From 3e28adaab776da7a597a154d8671c21c2fcfb077 Mon Sep 17 00:00:00 2001
From: Keval Morabia <28916987+kevalmorabia97@users.noreply.github.com>
Date: Fri, 6 Mar 2026 08:15:33 -0800
Subject: [PATCH 2/2] Fix Bert Gradnas tracing for transformers 5.0

Signed-off-by: Keval Morabia <28916987+kevalmorabia97@users.noreply.github.com>
---
 modelopt/torch/trace/plugins/transformers.py | 58 ++++++++++++++++++++
 1 file changed, 58 insertions(+)

diff --git a/modelopt/torch/trace/plugins/transformers.py b/modelopt/torch/trace/plugins/transformers.py
index f07a37601..02e70741c 100644
--- a/modelopt/torch/trace/plugins/transformers.py
+++ b/modelopt/torch/trace/plugins/transformers.py
@@ -15,7 +15,10 @@
 
 """Utilities to describe symbols in the dynamic attention module."""
 
+import torch
+from packaging.version import Version as _Version
 from torch import nn
+from transformers import __version__ as _transformers_version
 from transformers.models.bert.modeling_bert import BertAttention
 from transformers.models.gptj.modeling_gptj import GPTJAttention
 
@@ -56,3 +59,58 @@ def get_hf_attn_sym_info_sortable(mod: nn.Module) -> SymInfo:
 @SymMap.register([GPTJAttention])
 def get_hf_attn_sym_info_unsortable(mod: nn.Module) -> SymInfo:
     return get_hf_attn_sym_info(sortable_attn=True)
+
+
+# In transformers>=5.0, BertLayer.forward uses tuple unpacking on the BertAttention output
+# (e.g. `self_attn_out, _ = self.attention(...)`), which FX symbolic tracing cannot handle when
+# BertAttention is a registered leaf (the proxy is not iterable). Patch BertLayer.forward to use
+# indexing instead, and call feed_forward_chunk directly (equivalent to apply_chunking_to_forward
+# with chunk_size=0, which is the default for BERT).
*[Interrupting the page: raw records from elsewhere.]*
(** The reference: the position of [o] that is first on the way from [key]. *)
Definition clockwise (o : gmap Z string) (key p : Z) : Prop :=
  p ∈ dom o /\ forall q, q ∈ dom o -> dist key p <= dist key q.

Definition in_circle (p : Z) : Prop := 0 <= p < 2 ^ 32.

Definition ring_ok (r : Ring) : Prop :=
  0 < vnodes r /\
  positions r = merge_sort (≤) (elements (dom (owners r))) /\
  map_Forall (fun p n => in_circle p /\ n ∈ nodes r) (owners r).

Lemma dist_cases key p : in_circle key -> in_circle p ->
  dist key p = if key <=? p then p - key else p - key + 2 ^ 32.
Proof.
  unfold in_circle, dist. intros Hk Hp. destruct (key <=? p) eqn:E; go_bool.
  - rewrite Z.mod_small; lia.
  - rewrite <- (Z.mod_add _ 1) by lia. rewrite Z.mod_small; lia.
Qed.

Lemma clockwise_unique o key p q :
  in_circle key -> map_Forall (fun p _ => in_circle p) o -> clockwise o key p -> clockwise o key q -> p = q.
Proof.
  intros Hk Ho [Hp Hp'] [Hq Hq'].
  assert (in_circle p /\ in_circle q) as [Cp Cq].
  { apply elem_of_dom in Hp as [? Hp], Hq as [? Hq]. split; [apply (Ho _ _ Hp)|apply (Ho _ _ Hq)]. }
  assert (dist key p = dist key q) as E by (specialize (Hp' q Hq); specialize (Hq' p Hp); lia).
  rewrite !dist_cases in E by done. unfold in_circle in *.
  destruct (key <=? p) eqn:?, (key <=? q) eqn:?; go_bool; lia.
Qed.

(** More positions bring the first one nearer; it stays when it is still there. *)
Lemma clockwise_sub o o' key p : dom o ⊆ dom o' -> clockwise o' key p -> p ∈ dom o -> clockwise o key p.
Proof. intros Hs [_ Hp] Hin. split; [done|]. intros q Hq. by apply Hp, Hs. Qed.

Lemma sorted_lookup_le (l : list Z) i j x y :
  StronglySorted (≤) l -> l !! i = Some x -> l !! j = Some y -> (i <= j)%nat -> x <= y.
Proof.
  intros Hs. revert i j. induction Hs as [|z l Hs IH HF]; intros i j Hi Hj Hij; [done|].
  destruct i as [|i], j as [|j]; simplify_eq/=; [lia| |lia|].
  - rewrite list.Forall_forall in HF. apply HF. by eapply list_elem_of_lookup_2.
  - eapply IH; [done..|lia].
Qed.

Lemma hash_in_circle d s : in_circle (hashVNode d s).
Proof. apply fnv1a32_range. Qed.

Lemma LeaderFor_clockwise r s : ring_ok r -> positions r <> [] ->
  exists p, clockwise (owners r) (hashVNode "shard" s) p /\ owners r !! p = Some (LeaderFor s r).
Proof.
  intros (_ & Hpos & Ho) Hne. unfold LeaderFor. rewrite decide_False by done.
  set (key := hashVNode "shard" s). assert (in_circle key) as Hk by apply hash_in_circle.
  set (ps := positions r) in *. set (f := fun i => key <=? default 0 (ps !! Z.to_nat i)).
  assert (StronglySorted (≤) ps) as Hs by (rewrite Hpos; apply (StronglySorted_merge_sort _)).
  assert (forall q, q ∈ dom (owners r) <-> q ∈ ps) as Hd.
  { intros q. rewrite Hpos, merge_sort_Permutation. by rewrite elem_of_elements. }
  assert (forall q, q ∈ ps -> in_circle q) as Hc.
  { intros q [n En]%Hd%elem_of_dom. by destruct (Ho _ _ En). }
  assert (monotone f (zlen ps)) as Hm.
  { intros a b Hab Hb. unfold f. intros Ha. go_bool. apply Z.leb_le.
    destruct (lookup_lt_is_Some_2 ps (Z.to_nat a)) as [x Ex]; [lia|].
    destruct (lookup_lt_is_Some_2 ps (Z.to_nat b)) as [y Ey]; [lia|]. rewrite Ex in Ha. rewrite Ey. cbn in *.
    pose proof (sorted_lookup_le ps _ _ x y Hs Ex Ey ltac:(lia)). lia. }
  destruct (sort_search_spec (zlen ps) f) as (Hr & Hlo & Hhi); [lia|done|].
  set (k := sort_search (zlen ps) f) in *.
  set (idx := if k =? zlen ps then 0 else k).
  assert (0 < zlen ps) as Hlen by (destruct ps; simpl in *; [done|lia]).
  assert (0 <= idx < zlen ps) as Hidx by (unfold idx; destruct (k =? zlen ps) eqn:E; go_bool; lia).
  destruct (lookup_lt_is_Some_2 ps (Z.to_nat idx)) as [p Ep]; [lia|].
  exists p. fold idx. rewrite Ep. cbn [mbind option_bind].
  assert (p ∈ ps) as Hp by by eapply list_elem_of_lookup_2.
  apply Hd in Hp as Hp'. apply elem_of_dom in Hp' as [n En]. rewrite En. split; [|done].
  split; [by apply Hd|]. intros q Hq. apply Hd in Hq. rewrite !dist_cases by auto.
  apply list_elem_of_lookup in Hq as [j Ej]. pose proof (lookup_lt_Some _ _ _ Ej) as Hj.
  pose proof (Hc p Hp) as Cp. pose proof (Hc q ltac:(by eapply list_elem_of_lookup_2)) as Cq. unfold in_circle in *.
  assert (f (Z.of_nat j) = (key <=? q)) as Fj by (unfold f; by rewrite Nat2Z.id, Ej).
  assert (f idx = (key <=? p)) as Fp by (unfold f; by rewrite Ep).
  unfold idx in *. destruct (k =? zlen ps) eqn:E; go_bool.
  - rewrite <- Fj, <- Fp, !Hlo by lia.
    pose proof (sorted_lookup_le ps _ _ p q Hs Ep Ej ltac:(lia)). lia.
  - rewrite <- Fp, (Hhi k) by lia. destruct (key <=? q) eqn:Eq; go_bool; [|lia].
    assert (k <= Z.of_nat j) by (destruct (decide (k <= Z.of_nat j)); [done|]; rewrite Hlo in Fj by lia; lia).
    pose proof (sorted_lookup_le ps _ _ p q Hs Ep Ej ltac:(lia)). lia.
Qed.

(** ** The operations keep the ring in order *)

Lemma claim_positions_lookup n v o p :
  claim_positions n v o !! p = if decide (Exists (fun i => p = hashVNode n (u32 i)) (seqZ 0 v)) then Some n else o !! p.
Proof.
  unfold claim_positions. generalize (seqZ 0 v) as l. intros l. revert o.
  induction l as [|i l IH]; intros o; cbn [foldl].
  { rewrite decide_False; [done|]. by intros H%Exists_nil. }
  rewrite IH. destruct (decide (Exists _ l)) as [HE|HE].
  - rewrite decide_True; [done|]. by apply Exists_cons_tl.
  - destruct (decide (p = hashVNode n (u32 i))) as [->|Hne].
    + rewrite lookup_insert_eq, decide_True; [done|]. by apply Exists_cons_hd.
    + rewrite lookup_insert_ne by done. rewrite decide_False; [done|]. by intros [?|?]%Exists_cons.
Qed.

Inductive reachable (v : Z) : Ring -> Prop :=
| reach_new : reachable v (New v)
| reach_add n r : reachable v r -> reachable v (AddNode n r)
| reach_remove n r : reachable v r -> reachable v (RemoveNode n r).

Lemma AddNode_ok n r : ring_ok r -> ring_ok (AddNode n r).
Proof.
  intros (Hv & Hp & Ho). unfold AddNode. case_decide as Hn; [done|]. split_and!; [done..|].
  intros p x. cbn [rebuildPositions owners nodes]. rewrite claim_positions_lookup.
  case_decide as HE; intros Hx; simplify_eq.
  - apply list.Exists_exists in HE as (i & _ & ->). split; [apply hash_in_circle|set_solver].
  - destruct (Ho _ _ Hx). split; [done|set_solver].
Qed.

Lemma RemoveNode_ok n r : ring_ok r -> ring_ok (RemoveNode n r).
Proof.
  intros (Hv & Hp & Ho). unfold RemoveNode. case_decide as Hn; [|done]. split_and!; [done..|].
  intros p x [Hx Hne]%map_lookup_filter_Some. cbn in *. destruct (Ho _ _ Hx). split; [done|set_solver].
Qed.

Lemma reachable_ok v r : reachable v r -> ring_ok r.
Proof.
  induction 1; [|by apply AddNode_ok|by apply RemoveNode_ok].
  unfold New. split_and!; cbn [vnodes positions owners]; [destruct (v <=? 0) eqn:E; go_bool; lia|done|apply map_Forall_empty].
Qed.

Lemma positions_nil r : ring_ok r -> positions r = [] <-> owners r = ∅.
Proof.
  intros (_ & Hp & _). rewrite Hp. split.
  - intros E. apply dom_empty_inv_L, leibniz_equiv, elements_empty_inv, Permutation_nil_r.
    rewrite <- E. symmetry. apply merge_sort_Permutation.
  - intros ->. by rewrite dom_empty_L, elements_empty.
Qed.

(** The leader by the reference definition. *)
Lemma LeaderFor_spec r s p : ring_ok r -> clockwise (owners r) (hashVNode "shard" s) p ->
  owners r !! p = Some (LeaderFor s r).
Proof.
  intros Hr Hp. destruct (decide (positions r = [])) as [E|E].
  { apply positions_nil in E; [|done]. destruct Hp as [Hp _]. rewrite E, dom_empty in Hp. by apply elem_of_empty in Hp. }
  destruct (LeaderFor_clockwise r s Hr E) as (q & Hq & Eq).
  rewrite (clockwise_unique (owners r) (hashVNode "shard" s) p q); [done|apply hash_in_circle| |done|done].
  destruct Hr as (_ & _ & Ho). eapply map_Forall_impl; [exact Ho|]. by intros ? ? [].
Qed.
+if _Version(_transformers_version) >= _Version("5.0"):
+    from transformers.models.bert.modeling_bert import BertLayer as _BertLayer
+
+    def _fx_friendly_bert_layer_forward(
+        self,
+        hidden_states: torch.Tensor,
+        attention_mask=None,
+        encoder_hidden_states=None,
+        encoder_attention_mask=None,
+        past_key_values=None,
+        cache_position=None,
+        **kwargs,
+    ):
+        # Use indexing instead of tuple-unpacking so FX can trace through BertLayer
+        # when BertAttention is a registered leaf (returns an opaque Proxy).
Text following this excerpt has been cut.